In the pre-dawn hours of May 10th, 1940, at the start of the German blitzkrieg against the Netherlands, Belgium, Luxemburg and France, a company of 80 elite German Fallschirmjaegers, or paratroopers, under the command of Hauptman (Captain) Walter Koch, boarded gliders tethered to Ju 52 transport airplanes, which towed them to the vicinity of Eben-Emael and released them on an approach path to the fortress.
The gliders landed atop the fortress, which had been built to thwart attacks from land, but whose designers had not contemplated a direct assault from up above by airborne soldiers. Exiting the gliders and quickly forming into assault teams, the German paratroopers threw explosives down Eben-Emael’s ventilation shafts to explode within the fortress’ vitals. With an aggressive display of shock tactics, in which flamethrowers featured prominently, the Germans soon paralyzed the defenders, who found themselves trapped inside a fortress whose exits had been blocked.
Unable to effectively fight back against attackers who rained explosives down upon them from above, followed by aggressive room clearing tactics with which the garrison was unfamiliar and against which it had not trained, the demoralized defenders were steadily pushed deep into the bowels of the fortress, and away from the guns commanding the roads and bridges leading into the Belgian heartland.

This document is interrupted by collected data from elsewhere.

(** C6, as amended: the total quantity of a lot is never changed by a
    settlement operation, and
    - header and status updates leave the inventory table as it was;
    - createBill leaves the available quantity of a lot as it was, or at
      the quantity it read before the call minus the quantity of a line on
      that lot that passed the stock check; either way a finite available
      quantity that was within 0 and a bound (such as the lot's total
      quantity) is still within them;
    - deleteBill adds to the available quantity of a lot the quantity of
      each item of the bill on that lot, one after the other, with no clamp
      at the lot's total quantity; an available quantity that was not
      negative stays so when the item quantities are not negative. *)
Theorem settlement_effect_on_lots (db : Db) (l : string) :
  (forall rs, inventory (serveAll isDate rs db) = inventory db) /\
  (forall session body newId now,
     let db' := snd (fst (run (createBill isDate session body newId now) db)) in
     quantityOf l db' = quantityOf l db /\
     (availableOf l db' = availableOf l db
      \/ exists data,
           extendedBillSchema body = Some data /\
           reservedFrom db (Form.items data) l (availableOf l db')) /\
     (forall a bound,
        availableOf l db = Some a ->
        (0 <=? a) = true -> (a <=? bound) = true -> (a <? infinity) = true ->
        exists a',
          availableOf l db' = Some a' /\
          (0 <=? a') = true /\ (a' <=? bound) = true)) /\
  (forall session billId now,
     let db' := snd (fst (run (deleteBill session billId now) db)) in
     quantityOf l db' = quantityOf l db /\
     (forall userId b,
        session = Some userId -> selectBill billId userId db = Some b ->
        availableOf l db'
        = option_map
            (fun a => fold_left released
                        (filter (onLot l) (selectBillItems billId db)) a)
            (availableOf l db)) /\
     ((forall userId, session = Some userId -> selectBill billId userId db = None) ->
      db' = db) /\
     (Forall (fun item => (0 <=? BillItems.quantity item) = true)
        (selectBillItems billId db) ->
      forall a,
        availableOf l db = Some a -> (0 <=? a) = true ->
        exists a', availableOf l db' = Some a' /\ (0 <=? a') = true)).
Proof.
  split; [| split].
  - intros rs. apply serveAll_frame.
  - intros session body newId now. unfold createBill. cbv zeta.
    assert (Hmain :
      quantityOf l (snd (fst (run (POST isDate session body newId now) db)))
      = quantityOf l db /\
      (availableOf l (snd (fst (run (POST isDate session body newId now) db)))
       = availableOf l db
       \/ exists data,
            extendedBillSchema body = Some data /\
            reservedFrom db (Form.items data) l
              (availableOf l (snd (fst (run (POST isDate session body newId now) db)))))).
    { destruct (POST_cases session body newId now db)
        as [(r & ->) | (userId & data & ds & _ & Hparse & Hcheck & ->)];
        cbn [fst snd]; [split; [reflexivity | now left] |].
      destruct (postWrites_tables userId newId now data ds db) as (_ & _ & _ & Hinv).
      cbv zeta in Hinv.
      rewrite (quantityOf_inventory l _ _ Hinv), (availableOf_inventory l _ _ Hinv).
      split.
      + apply updates_frame. apply reduceWrites_updates.
      + right. exists data. split; [exact Hparse |].
        destruct (validateItems_passes _ _ _ _ _ _ Hcheck)
          as (_ & rows & -> & _ & Hall).
        apply reduceWrites_reserved; [| intros l'; now left].
        simpl. now apply passes_entries. }
    destruct Hmain as [Hq Hres]. split; [exact Hq | split; [exact Hres |]].
    intros a bound Hav Ha Hbound Hfin.
    destruct Hres as [-> | (data & Hparse & [-> | (item & a0 & Hin & _ & Hav0 & Hge & ->)])].
    + exists a. now repeat split.
    + exists a. now repeat split.
    + rewrite Hav in Hav0. injection Hav0 as <-.
      pose proof (extendedBillSchema_checked body data Hparse) as Hchecked.
      rewrite Forall_forall in Hchecked. destruct (Hchecked item Hin) as [Hnum Hmin].
      eexists. split; [reflexivity |].
      now apply reserve_within.
  - intros session billId now. unfold deleteBill. cbv zeta.
    assert (Hnone : (forall userId, session = Some userId ->
                                    selectBill billId userId db = None) ->
                    snd (fst (run (DELETE session billId now) db)) = db).
    { intros H. destruct (DELETE_otherwise session billId now db H) as (r & -> & _).
      reflexivity. }
    destruct session as [userId |].
    + destruct (selectBill billId userId db) as [b |] eqn:Hb.
      * rewrite (DELETE_deleted _ _ now _ _ Hb). cbn [fst snd].
        pose proof (deleteWrites_inventory userId billId now db) as Hinv.
        rewrite (quantityOf_inventory l _ _ Hinv), (availableOf_inventory l _ _ Hinv).
        rewrite restoreWrites_available.
        split; [| split; [| split]].
        -- apply updates_frame. apply restoreWrites_updates.
        -- intros u b' _ _. reflexivity.
        -- intros H. specialize (H userId eq_refl). congruence.
        -- intros Hitems a Hav Ha. rewrite Hav. eexists. split; [reflexivity |].
           apply released_nonnegative; [| exact Ha].
           apply Forall_forall. intros item Hin. apply filter_In in Hin.
           rewrite Forall_forall in Hitems. now apply Hitems.
      * rewrite Hnone by (intros u [= <-]; exact Hb).
        split; [reflexivity | split; [| split; [reflexivity |]]].
        -- intros u b' [= <-] H. congruence.
        -- intros _ a Hav Ha. now exists a.
    + rewrite Hnone by discriminate.
      split; [reflexivity | split; [| split; [reflexivity |]]].
      * discriminate.
      * intros _ a Hav Ha. now exists a.
Qed.

(** ** Creating a bill and deleting it again *)

Lemma filter_all {A : Type} (f : A -> bool) (l : list A) :
  forallb f l = true -> filter f l = l.
Proof.
  induction l as [| x l IH]; simpl; [reflexivity |].
  intros H. apply andb_prop in H. destruct H as [-> H]. now rewrite IH.
Qed.

Lemma filter_none {A : Type} (f : A -> bool) (l : list A) :
  forallb (fun x => negb (f x)) l = true -> filter f l = [].
Proof.
  induction l as [| x l IH]; simpl; [reflexivity |].
  intros H. apply andb_prop in H. destruct H as [Hx H].
  apply negb_true_iff in Hx. now rewrite Hx, IH.
Qed.

Lemma find_none {A : Type} (f : A -> bool) (l : list A) :
  forallb (fun x => negb (f x)) l = true -> find f l = None.
Proof.
  induction l as [| x l IH]; simpl; [reflexivity |].
  intros H. apply andb_prop in H. destruct H as [Hx H].
  apply negb_true_iff in Hx. now rewrite Hx, IH.
Qed.

Lemma find_app_none {A : Type} (f : A -> bool) (l l' : list A) :
  find f l = None -> find f (l ++ l') = find f l'.
Proof.
  induction l as [| x l IH]; simpl; [reflexivity |].
  destruct (f x); [discriminate | exact IH].
Qed.

Lemma forallb_weaken {A : Type} (f g : A -> bool) (l : list A) :
  (forall x, f x = true -> g x = true) ->
  forallb f l = true -> forallb g l = true.
Proof.
  intros Hfg. induction l as [| x l IH]; simpl; [reflexivity |].
  intros H. apply andb_prop in H. destruct H as [Hx H].
  now rewrite (Hfg x Hx), IH.
Qed.

(** With pairwise distinct lots, the reduce loop leaves a lot at the value
    written for its one line. *)
Lemma reduceWrites_available_nodup (now : Z) (ds : list ItemData.t) :
  NoDup (map ItemData.inventoryId ds) ->
  forall db l,
    availableOf l (applyAll (reduceWrites ds now) db)
    = match find (fun d => (ItemData.inventoryId d =? l)%string) ds with
      | Some d =>
          option_map
            (fun _ => stored (Inventory.availableQuantity (ItemData.inventoryItem d)
                              - ItemData.quantity d))
            (availableOf l db)
      | None => availableOf l db
      end.
Proof.
  induction ds as [| d ds IH]; intros Hnd db l; [reflexivity |].
  inversion Hnd as [| ? ? Hnotin Hnd']; subst.
  change (applyAll (reduceWrites (d :: ds) now) db)
    with (applyAll (reduceWrites ds now)
            (apply (UpdateInventory (ItemData.inventoryId d)
                      (stored (Inventory.availableQuantity (ItemData.inventoryItem d)
                               - ItemData.quantity d)) now) db)).
  rewrite (IH Hnd'), availableOf_update. simpl.
  rewrite (String.eqb_sym l).
  destruct (ItemData.inventoryId d =? l)%string eqn:Hl; [| reflexivity].
  apply String.eqb_eq in Hl. subst l.
  replace (find _ ds) with (@None ItemData.t); [reflexivity |].
  symmetry. apply find_none. apply forallb_forall. intros d' Hd'.
  apply negb_true_iff. apply String.eqb_neq. intros Heq.
  apply Hnotin. rewrite <- Heq. now apply in_map.
Qed.

(** With pairwise distinct lots, a lot has at most one item of the bill. *)
Lemma filter_onLot_nodup (newId l : string) (ds : list ItemData.t) :
  NoDup (map ItemData.inventoryId ds) ->
  filter (onLot l) (map (billItemOf newId) ds)
  = match find (fun d => (ItemData.inventoryId d =? l)%string) ds with
    | Some d => [billItemOf newId d]
    | None => []
    end.
Proof.
  induction ds as [| d ds IH]; intros Hnd; [reflexivity |].
  inversion Hnd as [| ? ? Hnotin Hnd']; subst.
  simpl. unfold onLot at 1. simpl.
  destruct (ItemData.inventoryId d =? l)%string eqn:Hl; [| now apply IH].
  apply String.eqb_eq in Hl. subst l. f_equal.
  rewrite (IH Hnd').
  replace (find _ ds) with (@None ItemData.t); [reflexivity |].
  symmetry. apply find_none. apply forallb_forall. intros d' Hd'.
  apply negb_true_iff. apply String.eqb_neq. intros Heq.
  apply Hnotin. rewrite <- Heq. now apply in_map.
Qed.

(** The entries of [itemsData] and the lines they were made from. *)
Lemma entries_lots (items : list Form.BillingItem) :
  forall rows,
    List.length rows = List.length items ->
    map ItemData.inventoryId
      (map (fun ir => itemDataOf (fst ir) (snd ir)) (combine items rows))
    = map Form.inventoryId items.
Proof.
  induction items as [| item items IH]; intros [| row rows] Hlen;
    try discriminate; [reflexivity |].
  simpl. f_equal. apply IH. now injection Hlen.
Qed.

Lemma entries_find (db : Db) (l : string) (items : list Form.BillingItem) :
  forall rows,
    List.length rows = List.length items ->
    Forall (fun ir =>
              selectInventory (Form.inventoryId (fst ir)) db = Some (snd ir) /\
              (Inventory.availableQuantity (snd ir) <? Form.quantity (fst ir)) = false)
           (combine items rows) ->
    match lineOn l items with
    | Some item =>
        exists row,
          find (fun d => (ItemData.inventoryId d =? l)%string)
            (map (fun ir => itemDataOf (fst ir) (snd ir)) (combine items rows))
          = Some (itemDataOf item row) /\
          availableOf l db = Some (Inventory.availableQuantity row)
    | None =>
        find (fun d => (ItemData.inventoryId d =? l)%string)
          (map (fun ir => itemDataOf (fst ir) (snd ir)) (combine items rows))
        = None
    end.
Proof.
  unfold lineOn.
  induction items as [| item items IH]; intros [| row rows] Hlen Hall;
    try discriminate; [reflexivity |].
  simpl in *. inversion Hall as [| ? ? [Hsel _] Hall']; subst. simpl in Hsel.
  destruct (Form.inventoryId item =? l)%string eqn:Hl.
  - exists row. split; [reflexivity |].
    apply String.eqb_eq in Hl. subst l.
    unfold availableOf. now rewrite Hsel.
  - apply IH; [now injection Hlen | exact Hall'].
Qed.

Lemma filter_new_items (newId : string) (ds : list ItemData.t) :
  filter (fun i => (BillItems.billId i =? newId)%string) (map (billItemOf newId) ds)
  = map (billItemOf newId) ds /\
  filter (fun i => negb (BillItems.billId i =? newId)%string)
    (map (billItemOf newId) ds) = [].
Proof.
  induction ds as [| d ds [IH1 IH2]]; [now split |].
  simpl. rewrite String.eqb_refl. simpl. now rewrite IH1, IH2.
Qed.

With the guns unmanned, other paratroop units seized and secured the vital bridges Eben-Emael had been built to safeguard. The paratroopers suffered heavy casualties but stubbornly held on to the bridges, beating back Belgian counterattacks long enough for relief to arrive from regular German army units that raced from their jump-off positions to secure the objectives seized by the paratroopers.
Inside Eben-Emael, their situation now hopeless, the garrison surrendered early in the morning of the following day, May 11th, within 24 hours of the gliders’ landing atop the fortress.